それはリハスの話を聞いていたためにシュシュたちも特別驚きはしないが、気になったのはスキルの方だ。
「“ビーストモード”って何だこりゃ」
「なんか暴走しそうな名前よね」
フィナが口にしたイメージにモエは嫌な予感を感じる。
「モエは……モエなのです」
「なあ、それ……どういう意味なんだ?」
どこか不安そうに、自分に言い聞かせるようなそぶりに、シュシュもさすがにおかしいと感じた尋ねた。
「モエはあのとき──モエじゃなかったのです」
「それってどういうこと?」
「モエの中から、止められない熱いモノが溢れてきて……モエなのにモエじゃなくって、でもモエはモエで」
「わけがわかんねえ」
とは言いつつも、真剣に考えて口にするモエが悩んでいるのはわかる。シュシュはその上で提案する。
「とりあえずよ、そのスキル使ってみろよ」
「えっ⁉︎」
言語化に苦しむモエを問いただしても埒があかない。それでも使えと言われるとは思ってなかったモエは、わかりやすく不安に陥る。
「モエは、モエで……でも暴れるかも知れないのですっ」
「わあってる。わかってるからよ、ここには俺たちがいる。

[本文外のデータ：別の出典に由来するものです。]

(* ===== verification/StoreString.v ===== *)
(** * Strings ([crates/kevy-store/src/string.rs], [string_set.rs], [string_rmw.rs])

    The string commands over the keyspace of [Store]: reading in the three
    encodings, SET with its two probe shapes, INCRBY, APPEND, GETSET and
    GETDEL.  [now] is the clock at the expiry check, [at_] the clock a new
    deadline is counted from, where a command reads both. *)

From Stdlib Require Import ZArith Lia Bool Strings.Byte Strings.String.
From stdpp Require Import base list gmap.
From S2P Require Import Prelude Utf8 Encode StoreUtil Store.

#[local] Open Scope list_scope.
#[local] Open Scope Z_scope.

Section Strings.
Context `{Tab : TableShape} `{Grow : VecGrowth}.

(** ** Encodings *)

Definition BULK_THRESHOLD : Z := 64.

Definition pick_value_for_set (bytes : list byte) : Value :=
  match parse_canonical_i64 bytes with
  | Some n => Int n
  | None => if BULK_THRESHOLD <? blen bytes then ArcBulk bytes else Str (from_slice bytes)
  end.

Definition pick_value_for_set_owned (v : Vec) : Value :=
  match parse_canonical_i64 (vec_bytes v) with
  | Some n => Int n
  | None => if BULK_THRESHOLD <? blen (vec_bytes v) then ArcBulk (vec_bytes v) else Str (from_vec v)
  end.

(** The bytes a string value reads as; [Err] for another type. *)
Definition string_bytes (v : Value) : result (list byte) :=
  match v with
  | Str s => Ok (sb_bytes s)
  | ArcBulk b => Ok b
  | Int n => match format_i64_into n with Ret t => Ok t | Panic => Crash end
  | Coll _ _ => Err WrongType
  end.

Definition result_map {A B} (f : A -> B) (r : result A) : result B :=
  match r with Ok a => Ok (f a) | Err e => Err e | Crash => Crash end.

(** ** Reading *)

Definition get (key : list byte) (now : Z) (s : Store) : Store * result (option (list byte)) :=
  let '(s, e) := live_entry key now s in
  match e with
  | None => (s, Ok None)
  | Some e => (s, result_map Some (string_bytes (value e)))
  end.

Definition get_shared (key : list byte) (now : Z) (s : Store) : result (option (list byte)) :=
  match kmap s !! key with
  | None => Ok None
  | Some sl => if is_expired (entry sl) now s then Ok None
               else result_map Some (string_bytes (value (entry sl)))
  end.

Definition strlen (key : list byte) (now : Z) (s : Store) : Store * result Z :=
  let '(s, r) := get key now s in
  (s, result_map (fun o => match o with Some b => blen b | None => 0 end) r).

(** [GetReply]: a value the reply copies, or one it points at. *)
Inductive GetReply : Type := RBytes (b : list byte) | RArcBulk (b : list byte).

Definition get_for_reply (key : list byte) (now : Z) (s : Store) : Store * result (option GetReply) :=
  let '(s, e) := live_entry key now s in
  match e with
  | None => (s, Ok None)
  | Some e =>
      (s, match value e with
          | Str v => Ok (Some (RBytes (sb_bytes v)))
          | ArcBulk a => Ok (Some (RArcBulk a))
          | Int n => match format_i64_into n with Ret t => Ok (Some (RBytes t)) | Panic => Crash end
          | Coll _ _ => Err WrongType
          end)
  end.

(** ** SET *)

Inductive SetCondition : Type := Always | IfAbsent | IfPresent.

(** [overwrite_in_place] on the slot's entry and its word: the new slot, the
    weight delta, the TTL delta. *)
Definition overwrite_in_place (sl : Slot) (lane : bool) (new_value : Value) (expire_at : option Z)
  : Slot * Z * Z :=
  let had_ttl := has_ttl (entry sl) in
  let old_vw := value_weight (value (entry sl)) (if lane then Some (word sl) else None) in
  let e := mkEntry new_value (expire_at ≫= pack_deadline) in
  let new_vw := value_weight new_value None in
  let w := if lane then stamp (word sl) (kept new_value) new_vw else word sl in
  (mkSlot e w, new_vw - old_vw, has_ttl e - had_ttl).

Definition expire_deadline (ttl : option Z) (at_ : Z) : option Z := (fun d => deadline_at at_ d) <$> ttl.

Definition overwrite_slot (key : list byte) (sl : Slot) (new_value : Value) (expire_at : option Z) (s : Store) : Store :=
  let '(sl', delta, ttl_delta) := overwrite_in_place sl (words_on s) new_value expire_at in
  let s := set_kmap (<[key := sl']> (kmap s)) s in
  adjust_expires ttl_delta (apply_weight_delta delta s).

Definition set_value_evict (key : list byte) (new_value : Value) (ttl : option Z) (cond : SetCondition)
  (at_ now : Z) (s : Store) : Store * bool :=
  let expire_at := expire_deadline ttl at_ in
  let '(s, live) := live_entry key now s in
  match live with
  | Some _ =>
      match cond, kmap s !! key with
      | IfAbsent, _ => (s, false)
      | _, Some sl => (overwrite_slot key sl new_value expire_at s, true)
      | _, None => (s, true)
      end
  | None =>
      match cond with
      | IfPresent => (s, false)
      | _ => (fst (insert_entry (from_slice key) (entry_new new_value expire_at) s), true)
      end
  end.

Inductive SetOutcome : Type := Updated | ExpiredThenInsert | NeedInsert | Refused.

(** The removal through the raw entry, then [note_expired_removed]. *)
Definition note_expired_removed (key : list byte) (s : Store) : Store :=
  match remove_with_word key s with
  | (s, None) => s
  | (s, Some (old, w)) =>
      let s := set_used_memory (u64_sub (used_memory s) (heap_bytes_for key + value_weight (value old) w)) s in
      let s := match expire_at_ns old with Some _ => adjust_expires (-1) s | None => s end in
      bump_expired_total s
  end.

(** The probe of the single-probe path; the overwrite's accounting, which
    the caller applies, is done with it. *)
Definition set_probe_no_evict (key : list byte) (new_value : Value) (expire_at : option Z)
  (cond : SetCondition) (now : Z) (s : Store) : Store * SetOutcome :=
  match kmap s !! key with
  | Some sl =>
      if is_expired (entry sl) now s then
        let s := note_expired_removed key s in
        (s, match cond with IfPresent => Refused | _ => ExpiredThenInsert end)
      else
        match cond with
        | IfAbsent => (s, Refused)
        | _ => (overwrite_slot key sl new_value expire_at s, Updated)
        end
  | None => (s, match cond with IfPresent => Refused | _ => NeedInsert end)
  end.

Definition set_value_no_evict (key : list byte) (new_value : Value) (ttl : option Z) (cond : SetCondition)
  (at_ now : Z) (s : Store) : Store * bool :=
  let expire_at := expire_deadline ttl at_ in
  let '(s, outcome) := set_probe_no_evict key new_value expire_at cond now s in
  match outcome with
  | Refused => (s, false)
  | Updated => (s, true)
  | ExpiredThenInsert | NeedInsert =>
      (fst (insert_entry (from_slice key) (entry_new new_value expire_at) s), true)
  end.

Definition set_value (key : list byte) (new_value : Value) (ttl : option Z) (cond : SetCondition)
  (at_ now : Z) (s : Store) : Store * bool :=
  if negb (clock_on s) then set_value_no_evict key new_value ttl cond at_ now s
  else set_value_evict key new_value ttl cond at_ now s.

Definition set (key : list byte) (v : Vec) (ttl : option Z) (cond : SetCondition) (at_ now : Z) (s : Store)
  : Store * bool := set_value key (pick_value_for_set_owned v) ttl cond at_ now s.

Definition set_slice (key v : list byte) (ttl : option Z) (cond : SetCondition) (at_ now : Z) (s : Store)
  : Store * bool := set_value key (pick_value_for_set v) ttl cond at_ now s.

(** [now'] is the clock when the plain SET probes the key again. *)
Definition set_slice_keep_ttl (key v : list byte) (now now' : Z) (s : Store) : Store :=
  if clock_on s then put_keep_ttl (to_vec key) (pick_value_for_set v) now s
  else
    let '(s, e) := live_entry key now s in
    let kept_at := e ≫= expire_at_ns in
    let s := fst (set_value key (pick_value_for_set v) None Always now' now' s) in
    match kept_at, kmap s !! key with
    | Some at_, Some _ =>
        adjust_expires 1 (update_entry key (fun e => mkEntry (value e) (Some at_)) s)
    | _, _ => s
    end.

(** ** Read-modify-write *)

Definition set_entry_value (key : list byte) (v : Value) (s : Store) : Store :=
  update_entry key (fun e => mkEntry v (expire_at_ns e)) s.

Definition incr_text (text : list byte) (delta : Z) : result Z :=
  match parse_i64 text with
  | None => Err NotInteger
  | Some n => match checked_i64 (n + delta) with Some next => Ok next | None => Err Overflow end
  end.

Definition incr_by (key : list byte) (delta now : Z) (s : Store) : Store * result Z :=
  let '(s, e) := live_entry key now s in
  match e with
  | Some e =>
      let from_text (text : list byte) :=
        match incr_text text delta with
        | Ok next => (reweigh_entry key (set_entry_value key (Int next) s), Ok next)
        | r => (s, r)
        end in
      match value e with
      | Int n =>
          match checked_i64 (n + delta) with
          | None => (s, Err Overflow)
          | Some next => (set_entry_value key (Int next) s, Ok next)
          end
      | Str v => from_text (sb_bytes v)
      | ArcBulk a => from_text a
      | Coll _ _ => (s, Err WrongType)
      end
  | None => (fst (insert_entry (from_slice key) (entry_new (Int delta) None) s), Ok delta)
  end.

(** [v.extend_from_slice(data)] *)
Definition vec_extend (v : Vec) (data : list byte) : Vec :=
  let need := blen (vec_bytes v) + blen data in
  mkVec (vec_bytes v ++ data) (if need <=? vec_cap v then vec_cap v else grow_cap (vec_cap v) need).

Definition append (key data : list byte) (now : Z) (s : Store) : Store * result Z :=
  let '(s, e) := live_entry key now s in
  match e with
  | Some e =>
      let before := weight (value e) in
      let rewrite_to (v : Value) (new_len : Z) := (reweigh_scalar key before (set_entry_value key v s), Ok new_len) in
      match value e with
      | Str v =>
          let owned := vec_extend (into_vec v) data in
          rewrite_to (Str (from_vec owned)) (blen (vec_bytes owned))
      | Int n =>
          match format_i64_into n with
          | Panic => (s, Crash)
          | Ret t => let owned := vec_extend (to_vec t) data in
                     rewrite_to (pick_value_for_set_owned owned) (blen (vec_bytes owned))
          end
      | ArcBulk a =>
          let owned := vec_extend (to_vec a) data in
          rewrite_to (pick_value_for_set_owned owned) (blen (vec_bytes owned))
      | Coll _ _ => (s, Err WrongType)
      end
  | None => (fst (insert_entry (from_slice key) (entry_new (Str (from_slice data)) None) s), Ok (blen data))
  end.

Definition getset (key : list byte) (v : Vec) (now : Z) (s : Store) : Store * result (option (list byte)) :=
  let '(s, e) := live_entry key now s in
  match (match e with Some e => result_map Some (string_bytes (value e)) | None => Ok None end) with
  | Ok old => (fst (insert_entry (from_slice key) (entry_new (pick_value_for_set_owned v) None) s), Ok old)
  | r => (s, r)
  end.

Definition getdel (key : list byte) (now : Z) (s : Store) : Store * result (option (list byte)) :=
  let '(s, e) := live_entry key now s in
  match e with
  | None => (s, Ok None)
  | Some e =>
      match value e with
      | Coll _ _ => (s, Err WrongType)
      | _ =>
          match remove_entry key s with
          | (s, Some old) =>
              match value old with
              | Coll _ _ => (s, Ok None)
              | v => (s, result_map Some (string_bytes v))
              end
          | (s, None) => (s, Ok None)
          end
      end
  end.

Definition load_str (key v : Vec) (ttl_ms : option Z) (now : Z) (s : Store) : Store :=
  insert_loaded key (pick_value_for_set_owned v) ttl_ms now s.
End Strings.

何があっても、止めてやるからよ」
珍しく全力を出すことに躊躇いがなさそうなシュシュが力強く口にして、フィナも頷く。
「でも鉄球だけは没収しとこうかな?」
「分かったのです」
ジャラ……っとモエから受け取ったフィナは150キロの鉄球を抱えて部屋の隅に離して置く。戻る時の足取りがふらついて見えたのは気のせいだ。
「じゃあ、モエ。やってみせろ」
「はい、なのです」
ここはちゃんと安全地帯な65階層のコミュニティにある宿屋の一室。
そんな気楽に正体不明の怪しいスキルを試されては宿屋の主もたまったものではないだろうが、覚悟を決めたモエは気にせず発動させる。
「“ビーストモード”なのですっ」
「──っ、こいつぁ……マズったか?」
スキルとして存在するうちの“形態変化”に類するものだろうというシュシュの予想は当たっていたらしい。
最悪の場合は、荒れ狂う野獣と化したモエを止めるべく大規模な戦闘になるかもしれない。
シュシュとフィナは冷や汗をかきながら、その時を迎えた。